Выходом стало экспериментирование с аккуратным, тактичным, но уверенным освоением городского пространства. Финансисты занимали в кормившихся за их счет городах видное, но формально не особенно высокое положение. Это отчасти объясняет, почему к ним так безжалостен тот же Данте, кичившийся тем, что он вообще выше денег – любых. Трудно поверить, но сказочно богатый Франческо Датини из Прато добился принятия в престижный цех Калимала лишь к концу жизни. Козимо Медичи, вернувшись из изгнания (дело в Италии обычное) в 1433 г., 30 лет держал Флоренцию в ежовых рукавицах, но даже не пытался войти в группу крупных купцов. Медичи знали, насколько велико сопротивление этой социальной машины. Тем не менее мы почему-то привычно говорим о медичейской Флоренции. В середине XV в. герцоги Милана Сфорца считали своим великим достижением стратегический союз именно с Медичи. Как так вышло?
Медичи опирались на клиентов, друзей и целевую аудиторию. Постепенно все они снялись с прежних обжитых мест и заселили северную часть Флоренции. Три десятка семей расселились под тремя знаменами – Золотого льва, Дракона и Беличьего меха. Эти кварталы общей площадью более сотни гектаров стали чем-то вроде городского лена, под треть городской территории. От северной стены к югу этот клин дотягивался до собора. Его центральная улица, Святого Галла, выводила на торговый тракт, ведший в Болонью через долину Муджелло, где опять же все принадлежало Медичи. Там они укрывались на укрепленных загородных виллах во время волнений. Резонно видеть в великих дворцах Кватроченто воплощение всех этих политических и экономических исканий. Более того, наверное, именно это вложение капитала выглядело наиболее современно и навязчиво.

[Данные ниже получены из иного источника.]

Definition client_dir : client :=
  set_ofm {| Files.heap := {[0%nat := dir_two]}; Files.brk := 1; Files.files_ := {[START_FD := 0%nat]};
             Files.fd_idx := START_FD + 1; Files.fd_validation_needed := false |} client2.

Lemma getdents64_records_witness :
  exists ret_ x buf' c' m,
    hook_getdents64 START_FD 30 (repeat 0 64) 0 client_dir = Done ((ret_, x, buf'), c') /\
    let es := take m (drop (Z.to_nat (Files.pos_ dir_two)) (Files.entries dir_two)) in
    length es = m /\ records dir_two buf' 0 (Files.pos_ dir_two) es /\ length buf' = length (repeat 0 64) /\
    (if decide (Files.dir_size dir_two <= Files.pos_ dir_two)
     then ret_ = 0 /\ x = 0 /\ c' = client_dir /\ m = 0%nat
     else if decide (m = 0%nat) then ret_ = 1 /\ x = - EINVAL /\ c' = client_dir
     else ret_ = 0 /\ x = sizes es /\ 0 < x <= 30 /\
          Files.heap (ofm_ c') !! 0%nat
            = Some (Files.set_pos (Files.pos_ dir_two + Z.of_nat m) dir_two)) /\
    (forall e, m = 0%nat \/ ret_ = 0 ->
       Files.entries dir_two !! (Z.to_nat (Files.pos_ dir_two) + m)%nat = Some e ->
       30 - sizes es < total_size64 e).
Proof.
  apply (getdents64_records START_FD 30 (repeat 0 64) 0 client_dir 0%nat dir_two).
  - lia.
  - reflexivity.
  - reflexivity.
  - reflexivity.
  - repeat constructor; cbn; try discriminate; unfold METAFS_MAX_FNAME_LEN; lia.
  - cbn. lia.
  - vm_compute. reflexivity.
  - lia.
  - cbn. lia.
Defined.

End Witnesses.
(* ===== verification/JsonSafe.v ===== *)
(** * Memory safety and termination of the JSON parser

    The parser is followed on an arbitrary text that ends in a NUL: no read leaves the
    buffer, no write leaves the block allocated for a string, every loop ends and the
    recursion stays within the nesting limit.  The size computed for a string counts
    the escapes met by the scan for the closing quote, which need not be the escapes
    the unescaping loop meets; [count] relates the two. *)

From Stdlib Require Import ZArith Lia SpecFloat Ascii.
From stdpp Require Import base numbers list strings.
From S2P Require Import Prelude DoubleArith Json.
Open Scope Z_scope.

Module JsonSafe.
Import Json.

(** ** Escapes met by the scan *)

(** The number of escapes the scan counts in a piece of the literal; [st] says whether
    the piece starts with an escaped character. *)
Fixpoint count (st : bool) (l : bytes) : nat :=
  match l with
  | [] => 0
  | c :: l' => if (c =? backslash) && negb st then S (count true l') else count false l'
  end.

Fixpoint state_after (st : bool) (l : bytes) : bool :=
  match l with
  | [] => st
  | c :: l' => state_after ((c =? backslash) && negb st) l'
  end.

Lemma count_app st l l' : count st (l ++ l') = (count st l + count (state_after st l) l')%nat.
Proof.
  revert st; induction l as [|c l IH]; intros st; cbn; [reflexivity|].
  destruct (_ && _); cbn; rewrite IH; reflexivity.
Qed.

Lemma state_after_app st l l' : state_after st (l ++ l') = state_after (state_after st l) l'.
Proof. revert st; induction l as [|c l IH]; intros st; cbn; [reflexivity|]. apply IH. Qed.

(** Escapes do not overlap. *)
Lemma count_half st l : (2 * count st l <= length l + (if st then 0 else 1))%nat.
Proof.
  revert st; induction l as [|c l IH]; intros st; cbn; [destruct st; lia|].
  destruct (_ && _) eqn:E.
  - apply andb_prop in E as [_ Hst]. destruct st; [discriminate|]. specialize (IH true). cbn in *. lia.
  - specialize (IH false). destruct st; cbn in *; lia.
Qed.

Lemma count_le st l : (count st l <= length l)%nat.
Proof. pose proof (count_half st l). destruct l, st; cbn in *; lia. Qed.

(** The piece of the content between two positions. *)
Definition slice (s e : nat) (m : bytes) : bytes := take (e - s) (drop s m).

Lemma slice_split s p e m : (s <= p <= e)%nat -> slice s e m = slice s p m ++ slice p e m.
Proof.
  intros H. unfold slice. rewrite <- (take_drop (p - s) (take (e - s) (drop s m))).
  rewrite take_take, Nat.min_l by lia. f_equal.
  rewrite skipn_firstn_comm, drop_drop. f_equal; [lia|]. f_equal. lia.
Qed.

Lemma length_slice s e m : (length (slice s e m) <= e - s)%nat.
Proof. unfold slice. rewrite length_take. lia. Qed.

Lemma slice_one p m c : m !! p = Some c -> slice p (p + 1) m = [c].
Proof.
  intros H. unfold slice. replace (p + 1 - p)%nat with 1%nat by lia.
  rewrite (drop_S m c p H). reflexivity.
Qed.

Lemma slice_two p m c d :
  m !! p = Some c -> m !! (p + 1)%nat = Some d -> slice p (p + 2) m = [c; d].
Proof.
  intros Hc Hd. rewrite (slice_split p (p + 1)) by lia. rewrite (slice_one p m c Hc).
  replace (p + 2)%nat with (p + 1 + 1)%nat by lia. rewrite (slice_one _ _ _ Hd). reflexivity.
Qed.

(** Escapes counted from [s] to [p]. *)
Definition escapes (m : bytes) (s p : nat) : nat := count false (slice s p m).

Lemma escapes_nil m s : escapes m s s = 0%nat.
Proof. unfold escapes, slice. rewrite Nat.sub_diag. reflexivity. Qed.

Lemma escapes_le m s p q :
  (s <= p <= q)%nat -> (escapes m s p <= escapes m s q <= escapes m s p + (q - p))%nat.
Proof.
  intros H. unfold escapes. rewrite (slice_split s p q) by lia. rewrite count_app.
  pose proof (count_le (state_after false (slice s p m)) (slice p q m)).
  pose proof (length_slice p q m). lia.
Qed.

(** In [n] more characters there are at most [(n + 1) / 2] more escapes. *)
Lemma escapes_half m s p n :
  (s <= p)%nat -> (2 * escapes m s (p + n) <= 2 * escapes m s p + n + 1)%nat.
Proof.
  intros H. unfold escapes. rewrite (slice_split s p (p + n)) by lia. rewrite count_app.
  pose proof (count_half (state_after false (slice s p m)) (slice p (p + n) m)).
  pose proof (length_slice p (p + n) m). destruct (state_after _ _); lia.
Qed.

(** A character that is no backslash is no escape. *)
Lemma escapes_plain m s p c :
  (s <= p)%nat -> m !! p = Some c -> c <> backslash -> escapes m s (p + 1) = escapes m s p.
Proof.
  intros H Hc Hne. unfold escapes. rewrite (slice_split s p (p + 1)) by lia.
  rewrite count_app, (slice_one p m c Hc). cbn.
  replace (c =? backslash) with false by (symmetry; apply Z.eqb_neq, Hne). cbn. lia.
Qed.

(** ** Buffers *)

(** The rest of the buffer is readable and holds a terminator at its end. *)
Record usable (b : parse_buffer) : Prop := {
  us_mem : (buf_length b <= length (content b))%nat;
  us_nul : content b !! (buf_length b - 1)%nat = Some 0;
  us_in : (offset b < buf_length b)%nat
}.

(** What the parser never changes. *)
Definition same_text (b b' : parse_buffer) : Prop :=
  content b' = content b /\ buf_length b' = buf_length b.

(** A step that succeeds leaves a usable buffer at the same depth, further on. *)
Definition progress {A} (b : parse_buffer) (r : option A) (b' : parse_buffer) : Prop :=
  same_text b b' /\
  (is_Some r -> usable b' /\ depth b' = depth b /\ (offset b < offset b')%nat).

Lemma same_text_refl b : same_text b b.
Proof. split; reflexivity. Qed.

Lemma same_text_trans b b' b'' : same_text b b' -> same_text b' b'' -> same_text b b''.
Proof. unfold same_text. intuition congruence. Qed.

Lemma lookup_text b p : usable b -> (p < buf_length b)%nat -> exists c, content b !! p = Some c.
Proof. intros H Hp. apply lookup_lt_is_Some_2. pose proof (us_mem _ H). lia. Qed.

Lemma usable_move b n : usable b -> (n < buf_length b)%nat -> usable (set_offset n b).
Proof. intros [H1 H2 H3] Hn. split; assumption. Qed.

(** A character other than NUL is not the last one. *)
Lemma not_last b p c :
  usable b -> content b !! p = Some c -> c <> 0 -> (p < buf_length b)%nat -> (p + 1 < buf_length b)%nat.
Proof.
  intros H Hc Hne Hp. destruct (Nat.eq_dec p (buf_length b - 1)%nat) as [->|]; [|lia].
  rewrite (us_nul _ H) in Hc. congruence.
Qed.

Lemma wp_read p b c Q : content b !! p = Some c -> Q c b -> wp (read p) Q b.
Proof. intros Hc HQ. unfold wp, read. rewrite Hc. exact HQ. Qed.

Lemma wp_at i b c Q : content b !! (offset b + i)%nat = Some c -> Q c b -> wp (at_index i) Q b.
Proof. intros Hc HQ. unfold wp, at_index, read. rewrite Hc. exact HQ. Qed.

Lemma wp_next_is c b Q :
  usable b ->
  (forall r, (r = true -> content b !! offset b = Some c) -> Q r b) -> wp (next_is c) Q b.
Proof.
  intros Hu HQ. apply wp_bind, wp_gets. unfold can_access_at_index. rewrite Nat.add_0_r.
  pose proof (us_in _ Hu). destruct (Nat.ltb_spec (offset b) (buf_length b)); [|lia].
  destruct (lookup_text b (offset b) Hu) as [x Hx]; [assumption|].
  apply wp_bind. eapply wp_at; [rewrite Nat.add_0_r; exact Hx|]. apply wp_ret, HQ.
  intros E. apply Z.eqb_eq in E. congruence.
Qed.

Сама фасадность этих гигантских построек, великое новшество первой половины XV столетия, предъявляла их насельников как граждан своего города, а не феодальных сеньоров. Но граждан особенных. Почему? Потому что тем же Медичи приходилось тратить годы на переговоры со всеми и вся, чтобы выбить слот. Посреди кривых переулков и косых тупиков они проложили Широкую улицу, via Larga. Но для постройки дворца пришлось снести несколько десятков домов и домишек – и все равно участок получился неровным четырехугольником. Все как сегодня: вроде есть деньги, чтобы свить приличное гнездо детишкам, но приходится иметь дело с городом, политиками.
В 1434 г. Строцци, великие соперники Медичи, отправились в изгнание, как только вернулся Козимо. Родину, богатство и влияние они вернули себе лишь при Лоренцо Великолепном, да и то в последние его годы. Чтобы показать всем, что теперь они здесь навсегда, долго выкраивали участок в невероятно запутанной сетке строений, разбирались, кому что принадлежит. Снесли 15 домов, включая собственный, но площадь так и не добыли. Гуманист Марсилио Фичино и архиепископ Флоренции подсказали астрологически удачный день, и 6 апреля 1490 г. Филиппо Строцци заложил новый семейный дворец. Устроили серию богослужений и пир горой, нотариуса с подрядчиком посадили во главе стола. Созвали, как положено, всех клиентов и партнеров. А под фундамент при соответствующем величию момента стечении народа побросали золотые монеты и медали. Чем не вложение капитала? Менялы Медичи и вояки Сфорца проходят за меценатов. А памятники Возрождения справедливо относят к спискам хрестоматийных шедевров. Все верно, но важно понимать, что шедевры когда-то служили таким же капиталом, как звонкая монета и векселя, предъявляли власть или притязания на оную.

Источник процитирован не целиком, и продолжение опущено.